Friday, March 4, 2022

Jobapalooza, Con't

The Biden Boom rocketed along with another two-thirds of a million jobs added last month, and another 100,000 jobs added in upwards revisions in January and December's numbers.

Job growth accelerated in February for a U.S. economy wrestling with swelling prices, the potential for higher interest rates and intensifying geopolitical problems.

Nonfarm payrolls for the month grew by 678,000 and the unemployment rate was 3.8%, the Labor Department’s Bureau of Labor Statistics reported Friday.

That compared to estimates of 440,000 for payrolls and 3.9% for the jobless rate.

In a sign that inflation could be cooling, wages barely rose for the month, up just 1 cent an hour or 0.03%, compared to estimates for a 0.5% gain. The year-over-year increase was 5.13%, well below the 5.8% Dow Jones estimate.

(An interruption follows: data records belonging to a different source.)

Lemma bfs_levels_step s0 cur rest visited added :
  search_inv s0 (cur :: rest) visited → bfs_levels s0 (cur :: rest) →
  (∀ n, n ∈ added → parent n = Some cur ∧ npos n ∉ visited) →
  bfs_levels s0 (rest ++ added).
Proof.
  intros Hinv [(d & A & B & Hq & HA & HB) Hshort] Hadd.
  assert (Hhead : ∀ m, m ∈ cur :: rest → (depth cur ≤ depth m)%nat).
  { intros m Hm. rewrite Hq in Hm. destruct A as [|a A].
    - simpl in Hq. subst B. rewrite (HB cur), (HB m); [lia|done|left].
    - injection Hq as <- Hrest. rewrite (HA cur) by left.
      apply elem_of_app in Hm as [Hm|Hm]; [rewrite (HA m Hm)|rewrite (HB m Hm)];
        lia. }
  split.
  - destruct A as [|a A].
    + simpl in Hq. subst B. exists (S d), rest, added. split_and!; [done| |].
      * intros n Hn. apply HB. by right.
      * intros n Hn. destruct (Hadd n Hn) as [Hp _].
        rewrite (depth_child _ _ Hp), (HB cur); [done|left].
    + injection Hq as <- ->. exists d, A, (B ++ added).
      split_and!; [by rewrite app_assoc| |].
      * intros n Hn. apply HA. by right.
      * intros n [Hn|Hn]%elem_of_app; [by apply HB|].
        destruct (Hadd n Hn) as [Hp _].
        rewrite (depth_child _ _ Hp), (HA cur); [done|left].
  - intros n l [Hn|Hn]%elem_of_app Hl; [apply Hshort; [by right|done]|].
    destruct (Hadd n Hn) as [Hp Hnew]. rewrite (depth_child _ _ Hp).
    destruct Hl as (Hhd & Hlast & Hpass).
    destruct (path_exit visited l _ _ Hhd Hlast (search_start _ _ _ Hinv) Hnew)
      as (l1 & u & v & l2 & -> & Hu & Hv).
    pose proof Hpass as Hpass'.
    apply passable_path_app in Hpass' as [_ (Hadj & Hvalid & _)].
    destruct (search_closed _ _ _ Hinv u Hu) as [(m & Hm & Hpos)|Hcl];
      [|by destruct Hv; apply Hcl].
    assert (Hpre : connects s0 (l1 ++ [u]) (start s0) (npos m)).
    { rewrite Hpos. eapply connects_prefix. split_and!; done. }
    pose proof (Hshort m _ Hm Hpre) as Hle. pose proof (Hhead m Hm) as Hge.
    rewrite !length_app. rewrite length_app in Hle. simpl in *.
    clear -Hle Hge. lia.
Qed.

For the labor market broadly, the report brought the level of employed Americans closer to pre-pandemic levels, though still short by 1.14 million. Labor shortages remain a major obstacle to fill the 10.9 million jobs that were open at the end of 2021, a historically high gap that had left about 1.7 vacancies per available workers.

As has been the case for much of the pandemic era, leisure and hospitality led job gains, adding 179,000 for the month. The job gap for that sector, which was hit most by government-imposed restrictions, is 1.5 million from pre-Covid levels.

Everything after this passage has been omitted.